Maigret ne savait que répondre. Il n’avait pas encore les deux pieds bien d’aplomb dans la réalité. Quant à l’homme, des gouttelettes de sueur se voyaient sur son front, comme s’il s’était mis dans une situation dont il ne savait comment se tirer à son avantage.

— C’est mon ami Julien qui vous a téléphoné ?

— Vous parlez de Julien Chabot ?

— Le juge d’instruction. Ce qui m’étonne, c’est qu’il ne m’en ait rien dit quand je l’ai rencontré ce matin.

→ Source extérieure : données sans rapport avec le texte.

(** Edges into [c] from ids that remain. *)
Definition pending (es : list (string * string)) (rem : list string) (c : string) : Z :=
  countb (fun e => String.eqb e.2 c && bool_decide (e.1 ∈ rem)) es.

Lemma topo_free_pending es rem c : free es rem c = true <-> pending es rem c = 0.
Proof.
  unfold free, pending. rewrite negb_true_iff, countb_0_iff, <- not_true_iff_false, existsb_exists. split.
  - intros H e He. apply not_true_iff_false. intros Hp. apply H. exists e. split; [by apply list_elem_of_In|done].
  - intros H (e & He%list_elem_of_In & Hp). specialize (H e He). congruence.
Qed.

Lemma without_elem p rem c : c ∈ without p rem <-> c ∈ rem /\ c <> p.
Proof. unfold without. rewrite elem_of_filterb, negb_true_iff, String.eqb_neq. tauto. Qed.

Lemma topo_pending_split es rem p c :
  p ∈ rem -> (forall e, e ∈ es -> e.1 <> e.2) ->
  pending es rem c = pending es (without p rem) c + occ c (from_ p es).
Proof.
  intros Hp Hself. unfold pending, from_, occ. induction es as [|[q d] es IH]; [done|].
  rewrite !countb_cons, IH by (intros e He; apply Hself; by right). cbn [filterb fst snd].
  assert (Hb : bool_decide (q ∈ without p rem) = bool_decide (q ∈ rem) && negb (String.eqb q p)).
  { destruct (String.eqb_spec q p) as [->|Hne]; [rewrite andb_false_r; apply bool_decide_eq_false; rewrite without_elem; tauto|].
    rewrite andb_true_r. apply bool_decide_ext. rewrite without_elem. tauto. }
  rewrite Hb. destruct (String.eqb_spec q p) as [->|Hne]; csimpl; rewrite ?countb_cons, ?andb_false_r, ?andb_true_r.
  - rewrite bool_decide_eq_true_2 by done. rewrite andb_true_r. lia.
  - lia.
Qed.

(** What the loop keeps: [rem] are the ids not yet emitted. *)
Record kahn_inv (es : list (string * string)) (rem : list string) (deg : gmap string Z) (ready : list string) : Prop := {
  ki_nodup : NoDup rem;
  ki_closed : forall e, e ∈ es -> e.1 ∈ rem -> e.2 ∈ rem;
  ki_deg : forall c, c ∈ rem -> deg !! c = Some (pending es rem c);
  ki_ready : ready = sort_strings (filterb (free es rem) rem);
}.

— Je ne comprends toujours pas.

Vernoux de Courçon le regarda plus attentivement, sourcils froncés.

— Vous prétendez que c’est par hasard que vous venez à Fontenay-le-Comte ?

— Oui.

— Vous n’allez pas chez Julien Chabot ?

— Si, mais…

Tout à coup Maigret rougit, furieux contre lui-même, car il venait de répondre docilement, comme il le faisait jadis avec les gens du genre de son interlocuteur, « les gens du château ».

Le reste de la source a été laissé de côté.